Desafortunadamente, o Brasil é campo
propício para uma investida voraz como esta. Primeiro porque o
narcotráfico além de lavar o dinheiro procura ganhar
simpatia na sociedade, como já fizeram os bicheiros e, nada
mais simpático do que contratar jogadores e investir no
futebol. Segundo, porque boa parte dos dirigentes brasileiros entende
que não importa a origem do dinheiro, valendo a máxima:
“dinheiro é tudo igual”, o que, por si só,
abre as portas a qualquer aventura.
O dinheiro do
narcotráfico, da venda de armas, do contrabando, do roubo de
cargas, e de um sem número de ilicitudes está por aí
procurando pousada para se reciclar e o único requisito para
suas aplicações é o sigilo sobre sua origem. Ao
clube cabe abrir os olhos e questionar sempre que apareçam
investidores, ainda que implique a perda da contratação
de jogadores ou de qualquer outro tipo de investimento. Agrava-se o
caso brasileiro onde a jogatina, legalizada em alguns países,
aqui vive em anárquica situação, gerando
fortunas graças a brechas e sombras da legislação.
Além
de uma parcela dos dirigentes aceitar passivamente qualquer tipo de
investimento, dando-lhe proteção e sigilo, uma parte da
imprensa brasileira também é receptiva, não
sendo pequeno o número de jornalistas e radialistas que
aplaude a chegada de investidores pelo simples fato de movimentar o
mercado, sem indagar de onde vem e quem são os proprietários
do dinheiro. A idéia de que “ferver o mercado” com
“mais negócios e mais empregos” sem questionar a
origem dos investidores e dos recursos é porta escancarada ao
narcotráfico e a todo tipo de dinheiro sujo.
CONTRATAÇÕES
E AS BOAS VIAGENS
Nos últimos 30 dias o Corinthians foi
inundado por um sem número de contratações –
Luís Fabiano, Vágner Love, França, Anderson,
Elton, Rogério, Liédson -, tudo enquanto o time vence
contando com boa parte de jogadores feitos em sua casa. Não
podemos nem criticar a imprensa por “fazer” as
contratações porque quase todas são divulgadas
pelo clube com o intuito claro de abafar e esconder outros problemas.
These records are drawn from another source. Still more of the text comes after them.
Lemma digits_spec fuel base num :
  2 <= base → 0 <= num < 2 ^ Z.of_nat fuel →
  let ds := digits (S fuel) base num in
  digits_val base ds = num ∧ Forall (λ d, 0 <= d < base) ds ∧ (∃ d l, ds = d :: l ∧ (d = 0 → l = [])) ∧
  (length ds <= S fuel)%nat.
Proof.
  intros Hb. revert num. induction fuel as [|fuel IH]; intros num Hn ds; unfold ds.
  { assert (num = 0) as -> by (cbn in Hn; lia). cbn [digits]. replace (base <=? 0) with false by lia.
    split_and!; [done|constructor; [lia|done]|by exists 0, []|done]. }
  rewrite digits_S. destruct (Z.leb_spec base num).
  2: { split_and!; [done|constructor; [lia|done]|by exists num, []|cbn; lia]. }
  assert (Hlt : 0 <= num / base < 2 ^ Z.of_nat fuel).
  { split; [apply Z.div_pos; lia|]. apply Z.div_lt_upper_bound; [lia|].
    rewrite Nat2Z.inj_succ, Z.pow_succ_r in Hn by lia. nia. }
  destruct (IH (num / base) Hlt) as (Hv & Hall & (d & l & Heq & Hz) & Hlen).
  split_and!.
  - rewrite digits_val_snoc, Hv. pose proof (Z.div_mod num base ltac:(lia)). lia.
  - apply Forall_app. split; [done|]. constructor; [apply Z.mod_pos_bound; lia|done].
  - exists d, (l ++ [num mod base]). split; [by rewrite Heq|]. intros ->. specialize (Hz eq_refl) as ->.
    exfalso. rewrite Heq in Hv. cbn in Hv. assert (1 <= num / base) by (apply Z.div_le_lower_bound; lia). lia.
  - rewrite length_app. cbn [length]. lia.
Qed.

Section output.
Context {Out : Type} (putch : Z → Out → Out).

(** The characters [l] have gone to the sink. *)
Definition emit (l : list Z) (st : pstate Out) : pstate Out :=
  mkP (foldl (λ o c, putch c o) (p_out st) l) (p_args st).

Lemma emit_app l1 l2 st : emit l2 (emit l1 st) = emit (l1 ++ l2) st.
Proof. unfold emit. cbn. by rewrite foldl_app. Qed.

Lemma mfor_put {X} (f : X → Z) l st : mfor l (λ x, put putch (f x)) st = (Ret tt, emit (f <$> l) st).
Proof.
  revert st. induction l as [|x l IH]; intros st; cbn [mfor]; [by destruct st|].
  mrun reflexivity. by rewrite IH.
Qed.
Em todo caso, com menos dirigentes para criar confusão nos
vestiários, o time joga cada vez melhor e vence.
ORÇAMENTOS
DE OURO
O orçamento revisado do Comitê Olímpico
Brasileiro para realização dos Jogos Pan-Americanos de
2007 no Rio de Janeiro está cada vez mais confuso.
O valor
citado na última semana é 80% superior ao de 2002,
quando o Rio foi escolhido para organizar a competição,
e este número não é definitivo. De tudo o que
vem sendo divulgado nas últimas semanas o que podemos concluir
é: 1-O orçamento inicial foi subdimensionado e deixou
de incluir obras relevantes para a realização do Pan,
sendo este procedimento vulgar e condenado unanimemente na
Adminsitração Pública; 2-A tal participação
da iniciativa privada, que bancaria boa parte do evento, sumiu. Ou
melhor, nunca existiu, foi criação fantasiosa do COB
para “dourar a pílula” do Governo quando da
apresentação inicial do orçamento; 3-Pela forma
de divulgação e pelas notícias nas entrelinhas,
fica claro que os custos dos jogos pan-americanos serão
inflados mais ainda, correndo o risco de se tornarem em “jogos
de ouro”, não pelas conquistas, mas pelo tamanho dos
gastos efetuados; 4-Será difícil ao Governo Federal com
tantas necessidades de recursos para inúmeras áreas da
administração bancar o “plus” trazido pelo
COB; 5-Ainda acho que jogos pan-americanos são coisa para
cidades modestas, médias, e não para o Rio de Janeiro
que está dando um péssimo exemplo de como se organiza
uma competição.
Antonio Roque Citadini,
vice-presidente do SC Corinthians Paulista.